Chard was one of the boroughs reformed by the Municipal Corporations Act 1835, and remained a municipal borough until the Local Government Act 1972, when it became a successor parish in the non-metropolitan district of South Somerset. Somerset became a unitary authority on 1 April 2023.

The town council (a parish council with the status of a town) has responsibility for local issues. It evaluates local planning applications and works with the local police, district council officers, and neighbourhood watch groups on matters of crime, security, and traffic. It initiates projects for the maintenance and repair of parish facilities, and consults with the district council on the maintenance, repair and improvement of highways, drainage, footpaths, public transport and street cleaning. Conservation matters (including trees and listed buildings) and environmental issues are also the responsibility of the council. It sets an annual precept (local rate) to cover its operating costs and produces annual accounts for public scrutiny. The council has a reception and offices in the Guildhall, a Grade II* listed building which was built in 1834 as a corn exchange.

In 2006 Chard Town Council came to the attention of the national press when mayor Tony Prior was found guilty of sexual discrimination and victimisation of the town clerk. He was ordered to pay £33,000 in compensation. Prior was banned from holding public office for nine months but was returned to council (as an independent councillor) in a 2010 by-election.

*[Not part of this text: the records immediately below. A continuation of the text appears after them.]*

(** [{ type: opts.type || 'question', ... }]; the reply is whether the first button was used. *)
Definition handle_confirm_dialog (opts : jsval) : prog mop jsval :=
  type <- lift (get opts "type");
  buttons <- lift (get opts "buttons");
  title <- lift (get opts "title");
  msg <- lift (get opts "message");
  result <- call (ShowMessageBox
    (JObj [("type", js_or type (JStr "question"));
           ("buttons", js_or buttons (JArr [JStr "OK"; JStr "Cancel"]));
           ("defaultId", JNum (Fin 0)); ("cancelId", JNum (Num.of_Z 1));
           ("title", js_or title (JStr "")); ("message", js_or msg (JStr ""))]));
  response <- lift (get result "response");
  Ret (JBool (strict_eq response (JNum (Fin 0)))).

(** *** Miner control: the daemon mines, the wallet forwards *)

Definition handle_miner_get_info : prog mop jsval :=
  cpus <- call CpuCount;
  mem <- call TotalMem;
  Ret (ok_obj [("cpuCount", cpus);
               ("totalMemMB",
                JNum (Num.floor (Num.div (Num.div (to_number mem) (Num.of_Z 1024))
                                         (Num.of_Z 1024))))]).

Definition handle_miner_start (opts : jsval) : prog mop jsval :=
  guarded
    (addr <- lift (get opts "walletAddress");
     threads <- lift (get opts "threads");
     r <- daemonHttp "/start_mining"
            (JObj [("miner_address", addr); ("threads_count", js_or threads (JNum (Num.of_Z 2)));
                   ("do_background_mining", JBool false); ("ignore_battery", JBool true)])
            ten_seconds;
     Ret (ok_obj [("result", r)])).

Definition handle_miner_stop : prog mop jsval :=
  guarded (r <- daemonHttp "/stop_mining" (JObj []) ten_seconds;
           Ret (ok_obj [("result", r)])).

Definition handle_miner_get_status : prog mop jsval :=
  guarded
    (r <- daemonHttp "/mining_status" (JObj []) ten_seconds;
     active <- lift (get r "active");
     speed <- lift (get r "speed");
     threads <- lift (get r "threads_count");
     reward <- lift (get r "block_reward");
     Ret (ok_obj [("running", JBool (truthy active));
                  ("hashrate", js_or speed (JNum (Fin 0)));
                  ("threads", js_or threads (JNum (Fin 0)));
                  ("blockReward", js_or reward (JNum (Fin 0)))])).

Definition handle_open_log_dir : prog mop jsval := d <- getLogDir; call (OpenPath d) ;; Ret JUndef.
Definition handle_open_data_dir : prog mop jsval := call (OpenPath getUserDataPath) ;; Ret JUndef.
Definition handle_get_version : prog mop jsval := call AppVersion.
End handlers.

(** ** Properties *)

(** C16 (refinement). The promise built by [rpcCall] from the callbacks of a request settles at most
    once, with the outcome of the first of end, timeout and error, and it settles exactly when one
    of these happens; later callbacks, a timeout after the reply included, change nothing.  The end
    sees the chunks before it, each decoded on its own: when no character is split over two chunks,
    that is the text that was sent.  The outcome is that of the model's [rpcCall] when its request
    is answered with that exchange. *)
Theorem rpcCall_settles_once (port : Z) (method params timeoutMs : jsval)
    (body : string) (evs : list Exchange.http_event) :
  Json.stringify "" (JObj [("jsonrpc", JStr "2.0"); ("id", JStr "0"); ("method", method);
                           ("params", default_arg params (JObj []))]) = Ok body ->
  let outcome evs := Exchange.settled (Exchange.run_exchange rpc_finish evs) in
  outcome evs = Exchange.first_outcome rpc_finish "" evs /\
  (is_Some (outcome evs) <-> exists ev, ev ∈ evs /\ Exchange.terminal ev = true) /\
  (forall cs late, Forall (Forall scalar) cs ->
     evs = (map (fun l => Exchange.Data (text_of l)) cs ++ Exchange.End :: late)%list ->
     outcome evs = Some (rpc_finish (text_of (List.concat cs)))) /\
  (forall r, outcome evs = Some r ->
     (forall late, outcome (evs ++ late)%list = Some r) /\
     exists a, Exchange.answer evs = Some a /\
       Runs (rpcCall port method params timeoutMs) [(HttpPost port "/json_rpc" body timeoutMs, a)] r).
Proof.
  intros Hb outcome.
  assert (outcome evs = Exchange.first_outcome rpc_finish "" evs) as Hf
    by apply Exchange.run_first_outcome.
  split_and!; [done| | |].
  - rewrite Hf. apply Exchange.first_outcome_some.
  - intros cs late Hcs ->. rewrite Hf. exact (Exchange.first_outcome_texts rpc_finish cs late "" Hcs).
  - intros r Hr. split.
    + intros late. unfold outcome, Exchange.run_exchange. rewrite foldl_app.
      apply Exchange.step_settled. exact Hr.
    + rewrite Hf, Exchange.first_outcome_answer in Hr. fold (Exchange.answer evs) in Hr.
      destruct (Exchange.answer evs) as [a|]; [|done].
      simpl in Hr. injection Hr as <-. exists a. split; [done|].
      unfold rpcCall. rewrite Hb. apply Runs_do. simpl. destruct a as [v|e]; simpl.
      * by apply Runs_lift.
      * constructor.
Qed.

(** The reply [{"result":7}] arrives in two chunks; the timeout comes too late. *)
Definition two_chunks : list Exchange.http_event :=
  [Exchange.Data (text_of [123; 34; 114; 101; 115; 117; 108; 116; 34]);
   Exchange.Data (text_of [58; 55; 125]); Exchange.End; Exchange.Timeout].

Lemma rpcCall_settles_once_witness :
  Exchange.settled (Exchange.run_exchange rpc_finish two_chunks) = Some (Ok (JNum (Num.of_Z 7))) /\
  (forall late, Exchange.settled (Exchange.run_exchange rpc_finish (two_chunks ++ late)%list)
                = Some (Ok (JNum (Num.of_Z 7)))) /\
  exists a body, Exchange.answer two_chunks = Some a /\
    Runs (rpcCall 22641 (JStr "get_info") JUndef ten_seconds)
      [(HttpPost 22641 "/json_rpc" body ten_seconds, a)] (Ok (JNum (Num.of_Z 7))).
Proof.
  pose (body := match Json.stringify "" (JObj [("jsonrpc", JStr "2.0"); ("id", JStr "0");
                   ("method", JStr "get_info"); ("params", JObj [])]) with
                | Ok b => b | Throw _ => "" end).
  destruct (rpcCall_settles_once 22641 (JStr "get_info") JUndef ten_seconds body two_chunks)
    as (_ & _ & Htext & Hlate); [vm_compute; reflexivity|].
  assert (Exchange.settled (Exchange.run_exchange rpc_finish two_chunks) = Some (Ok (JNum (Num.of_Z 7))))
    as Hr.
  { rewrite (Htext [[123; 34; 114; 101; 115; 117; 108; 116; 34]; [58; 55; 125]] [Exchange.Timeout]).
    - vm_compute. reflexivity.
    - repeat constructor; unfold scalar; lia.
    - reflexivity. }
  split; [exact Hr|]. destruct (Hlate _ Hr) as [Hl (a & Ha & Hrun)]. split; [exact Hl|].
  exists a, body. exact (conj Ha Hrun).
Defined.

Somerset Council is responsible for local planning and building control, local roads, council housing, environmental health, markets and fairs, refuse collection and recycling, cemeteries and crematoria, leisure services, parks, tourism, education, social services, the library, roads, public transport, trading standards, waste disposal and strategic planning, although fire, police and ambulance services are provided jointly with other authorities through the Devon and Somerset Fire and Rescue Service, Avon and Somerset Police and the South Western Ambulance Service.

The civil parish of Chard Town (its formal name) elects councillors from five electoral wards: Avishayes, Combe, Crimchard, Holyrood and Jocelyn.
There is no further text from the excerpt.